**REQUIREMENT:** Beginning with the first line of the material, set down each line exactly as written, up to and including the line with "(identity.py, [RegistryAdapter]). *)".

**DATA FOR ANALYSIS:**
(* ===== verification/Adapter.v ===== *)
(** The registry adapter: reading verified state, drafting, consent-gated signing,
    publication, and owner-key rotation dispatch and confirmation
    (identity.py, [RegistryAdapter]). *)

From S2P Require Import Prelude PyVal Sha256 Interfaces SignedUpdate Envelope EnvelopeFacts Draft Consent Rotation Effects.

Open Scope Z_scope.

(** * Results and capabilities *)

Record submission_result := SubmissionResult {
  sr_status : PublishStatus;
  sr_transcript : consent_transcript;
  sr_envelope_bytes : option bytes;
  sr_signed_update_bytes : option bytes;
  sr_proof_bytes : option bytes;
  sr_accepted_state : option identity_state;
  sr_reason : option pystr;
  sr_draft : option identity_draft;
  sr_identity_proof : option identity_proof;
}.

(** A one-use capability for an operation-5 dispatch; [pub_cell] is its
    consumption flag, [pub_adapter_token] the adapter that prepared it. *)
Record rotation_publication := RotationPublication {
  pub_environment : pystr;
  pub_bundle : identity_bundle;
  pub_envelope_bytes : bytes;
  pub_previous_state : identity_state;
  pub_expires_at : Z;
  pub_adapter_token : Z;
  pub_cell : Z;
}.

Record publication_result := PublicationResult {
  pr_status : PublishStatus;
  pr_envelope_bytes : option bytes;
  pr_accepted_state : option identity_state;
  pr_reason : option pystr;
  pr_publication : option rotation_publication;
}.

Record rotation_confirmation := RotationConfirmation {
  conf_binding : rotation_binding;
  conf_state_hash : bytes;
}.

Record rotation_rejection := RotationDispatchRejection {
  rej_status : PublishStatus;
  rej_publication : rotation_publication;
  rej_cell : Z;
}.

Record dispatch_result := RotationDispatchResult {
  dr_status : PublishStatus;
  dr_confirmation : option rotation_confirmation;
  dr_rejection : option rotation_rejection;
  dr_reason : option pystr;
}.

(** A dispatch permit and whether it carries the wallet's seal. *)
Record dispatch_permit := RotationDispatchPermit {
  permit_intent : rotation_binding;
  permit_authentic : bool;
}.

(** The caller's consent parameters, not validated yet. *)
Record consent_args := ConsentArgs {
  ca_authenticated_origin : pyval;
  ca_environment : pyval;
  ca_purpose : pyval;
  ca_capability : pyval;
  ca_expires_at : pyval;
  ca_replay_nonce : pyval;
}.

Definition _same_state (left right : option identity_state) : bool :=
  match left, right with
  | Some l, Some r => bool_decide (st_state_hash l = st_state_hash r) &&
                      bool_decide (st_envelope_bytes l = st_envelope_bytes r)
  | None, None => true
  | _, _ => false
  end.

(** [IdentityBundle.from_submission(result)] *)
Definition from_submission (r : submission_result) : res identity_bundle :=
  match sr_status r, sr_draft r, sr_identity_proof r with
  | st_PROOF_READY, Some d, Some p => IdentityBundle d [p]
  | _, _, _ => Err InvalidIdentityRequest
  end.

(** [RegistryAdapter.__init__]: the validated environment. *)
Definition adapter_environment (registry_environment : pyval) : res (option pystr) :=
  match registry_environment with
  | PNone => Ok None
  | v =>
      raise_if negb (valid_registry_environment v) with InvalidIdentityRequest;
      match v with PStr s => Ok (Some s) | _ => Err InvalidIdentityRequest end
  end.

(** [entry[1]] of a caller-supplied signer entry; [None]: it raises. *)
Definition subscript_1 (v : pyval) : option pyval :=
  match v with
  | PDict d => dict_get 1 d
  | PList l => l !! 1%nat
  | PTuple l => l !! 1%nat
  | PStr s => (fun c => PStr [c]) <$> s !! 1%nat
  | PBytes b => (fun x => PInt (byteZ x)) <$> b !! 1%nat
  | _ => None
  end.

(** [entry[1].encode("utf-8")] *)
Definition entry_sort_key (v : pyval) : option (list Z) :=
  match subscript_1 v with
  | Some (PStr s) => (fun b : bytes => byteZ <$> b) <$> utf8_encode s
  | _ => None
  end.

(** [sorted(entries, key=lambda entry: entry[1].encode("utf-8"))]; [None]: a key raises. *)
Definition sorted_entries (entries : list pyval) : option (list pyval) :=
  if forallb (fun e => bool_decide (is_Some (entry_sort_key e))) entries
  then Some (sort_by (fun e => default [] (entry_sort_key e)) entries)
  else None.

Section Adapter.
Context `{Cbor} `{Ed25519}.
Context (registry_environment : option pystr) (rotation_token : Z).

(** * Reading *)

Definition _rotation_environment_matches (environment : option pystr) : prog bool :=
  match environment with
  | None => Ret false
  | Some e =>
      if bool_decide (Some e = registry_environment) then
        let! r := attempt (call TransportEnvironment) in
        match r with
        | Err _ => Ret false
        | Ok None => Ret true
        | Ok (Some v) => Ret (py_eq v (PStr e))
        end
      else Ret false
  end.

Definition _rotation_transport_available : prog bool :=
  let! r := attempt (
    let! s := call SupportsRotation in
    match s with
    | PBool true => call HasRemoteRead
    | _ => Ret false
    end) in
  match r with Ok b => Ret b | Err _ => Ret false end.

(** The authorization of a canonical envelope value, if it looks like a version-1
    envelope. *)
Definition envelope_authorization (value : pyval) : res (option authorization) :=
  match value with
  | PDict d =>
      match dict_get 1 d, dict_get 2 d with
      | Some (PInt 1), Some (PBytes u) =>
          let* su := _decode_signed_update (PBytes u) in Ok (su_authorization su)
      | _, _ => Ok None
      end
  | _ => Ok None
  end.

(** The [while] loop: walk back to the signed anchor; [depth] predecessors may
    still be fetched.  Returns the anchor's state and the envelopes after it,
    oldest first. *)
Fixpoint walk_history (depth : nat) (owner_name : bytes) (rotation_environment : option pystr)
    (current_envelope : pyval) (chain : list pyval) : prog (identity_state * list pyval) :=
  let! value := lift (_require_canonical current_envelope) in
  let! auth := lift (envelope_authorization value) in
  match auth with
  | Some a =>
      if bool_decide (auth_operation a ∈ [2; 3; 4; 5]) then
        match depth with
        | O => Raise InvalidIdentityState
        | S depth' =>
            let! ok :=
              match rotation_environment with
              | None => Ret true
              | Some e => _rotation_environment_matches (Some e)
              end in
            throw_if negb ok with InvalidIdentityState;
            let! r := attempt (call (GetEnvelopeByHash (hex owner_name) (auth_predecessor a))) in
            match r with
            | Err _ => Raise TransportFailure
            | Ok PNone => Raise InvalidIdentityState
            | Ok predecessor =>
                walk_history depth' owner_name rotation_environment predecessor (current_envelope :: chain)
            end
        end
      else let! st := lift (_parse_identity_envelope owner_name current_envelope None) in Ret (st, chain)
  | None => let! st := lift (_parse_identity_envelope owner_name current_envelope None) in Ret (st, chain)
  end.

(** [for current_envelope in reversed(chain): state = ...] *)
Fixpoint replay_history (owner_name : bytes) (state : identity_state) (chain : list pyval) : res identity_state :=
  match chain with
  | [] => Ok state
  | e :: rest =>
      let* st := _parse_identity_envelope owner_name e (Some state) in
      replay_history owner_name st rest
  end.

Definition _parse_state_with_history (owner_name : bytes) (envelope : pyval)
    (rotation_environment : option pystr) : prog identity_state :=
  let! r := walk_history _MAX_PREDECESSOR_DEPTH owner_name rotation_environment envelope [] in
  lift (replay_history owner_name r.1 r.2).

Definition read_state (owner_name : pyval) : prog (option identity_state) :=
  let! owner_name := lift (_validate_owner_name owner_name) in
  let! r := attempt (call (GetEnvelope (hex owner_name))) in
  match r with
  | Err _ => Raise TransportFailure
  | Ok PNone => Ret None
  | Ok envelope => let! st := _parse_state_with_history owner_name envelope None in Ret (Some st)
  end.

Definition _confirm (owner_name : bytes) (envelope : bytes) (previous_state : option identity_state)
    : prog (option identity_state) :=
  let! owner_name := lift (_validate_owner_name (PBytes owner_name)) in
  let! r := attempt (
    let! candidate := call (GetEnvelope (hex owner_name)) in
    match candidate with
    | PNone => Ret None
    | _ => let! st := lift (_parse_identity_envelope owner_name candidate previous_state) in Ret (Some st)
    end) in
  match r with
  | Ok (Some st) => Ret (if bool_decide (st_envelope_bytes st = envelope) then Some st else None)
  | _ => Ret None
  end.

Definition _confirm_publication (owner_name envelope : bytes) (previous_state : option identity_state)
    (failure_reason : pystr) : prog publication_result :=
  let! accepted := _confirm owner_name envelope previous_state in
  Ret (PublicationResult (if accepted then st_CONFIRMED else st_UNKNOWN) (Some envelope) accepted
         (if accepted then None else Some failure_reason) None).

(** * Drafting *)

Definition create_draft (owner_name owner_public_key : pyval) (auth_mapping : option pydict)
    : prog identity_draft :=
  let! owner_name := lift (_validate_owner_name owner_name) in
  let! key := lift (_require_bytes (Some _KEY_LENGTH) false owner_public_key) in
  let! current := read_state (PBytes owner_name) in
  throw_if match current with Some c => negb (bool_decide (st_owner_public_key c = key)) | None => false end
    with InvalidIdentityRequest;
  let sequence := match current with Some c => st_sequence c + 1 | None => 1 end in
  lift (draft_create (PBytes owner_name) (PBytes key) (PInt sequence) auth_mapping
          (st_envelope_bytes <$> current)
          (match current with Some c => st_predecessor_envelopes c | None => [] end)).

Definition create_owner_key_rotation_draft (owner_name successor_owner_public_key successor_signer_set : pyval)
    : prog identity_draft :=
  let! owner_name := lift (_validate_owner_name owner_name) in
  let! latched := call (IsOwnerLatched owner_name) in
  throw_if latched with InvalidIdentityRequest;
  let! successor := lift (_require_bytes (Some _KEY_LENGTH) false successor_owner_public_key) in
  let! previous := read_state (PBytes owner_name) in
  match previous with
  | None => Raise InvalidIdentityRequest
  | Some p =>
      throw_if bool_decide (successor = st_owner_public_key p) with InvalidIdentityRequest;
      let! governance :=
        if negb (is_legacy p) then
          match successor_signer_set with
          | PNone => Ret (py_opt PInt (st_generation p), py_opt PInt (st_threshold p), signer_entry_to_py <$> st_signer_set p)
          | _ => Raise InvalidIdentityRequest
          end
        else
          match successor_signer_set with
          | PList entries =>
              match sorted_entries entries with
              | Some sorted => Ret (PInt 1, PInt 2, sorted)
              | None => Raise InvalidIdentityRequest
              end
          | _ => Raise InvalidIdentityRequest
          end in
      let '(epoch, threshold, signer_entries) := governance in
      lift (draft_create (PBytes owner_name) (PBytes successor) (PInt (st_sequence p + 1))
              (Some [(PInt 1, PInt 1); (PInt 2, PInt 1); (PInt 3, PInt 5); (PInt 4, epoch); (PInt 5, threshold);
                     (PInt 6, PList signer_entries); (PInt 7, PBytes (st_state_hash p))])
              (Some (st_envelope_bytes p)) (st_predecessor_envelopes p))
  end.

(** * Consent *)

Definition decision_status (d : ConsentDecision) : PublishStatus :=
  match d with
  | DENIED => st_DENIED | CANCELLED => st_CANCELLED | EXPIRED => st_EXPIRED | _ => st_FAILED
  end.

Definition _consent_gate (owner_name : bytes) (transcript : consent_transcript)
    : prog (option (PublishStatus * pystr)) :=
  let! replay := attempt (
    let! key := lift (replay_key owner_name transcript) in
    call (ConsumeNonce key)) in
  match replay with
  | Err _ => Ret (Some (st_FAILED, py "replay protection unavailable"))
  | Ok false => Ret (Some (st_FAILED, py "replay rejected"))
  | Ok true =>
      let! now := call Now in
      if tr_expires_at transcript <=? now then Ret (Some (st_EXPIRED, py "consent expired"))
      else
        let! answer := attempt (call (Consent transcript)) in
        let decision := match answer with Ok v => _normalize_consent v | Err _ => FAILED end in
        if negb (bool_decide (decision = APPROVED)) then
          Ret (Some (decision_status decision, decision_value decision))
        else
          let! now := call Now in
          if tr_expires_at transcript <=? now then Ret (Some (st_EXPIRED, py "consent expired"))
          else Ret None
  end.

(** The operation label of a draft. *)
Definition operation_name (auth : option authorization) : res pystr :=
  match auth with Some a => _OPERATION_NAMES (auth_operation a) | None => Ok (py "identity.update") end.
End Adapter.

**TASK RESPONSE:**
(* ===== verification/Adapter.v ===== *)
(** The registry adapter: reading verified state, drafting, consent-gated signing,
    publication, and owner-key rotation dispatch and confirmation
    (identity.py, [RegistryAdapter]). *)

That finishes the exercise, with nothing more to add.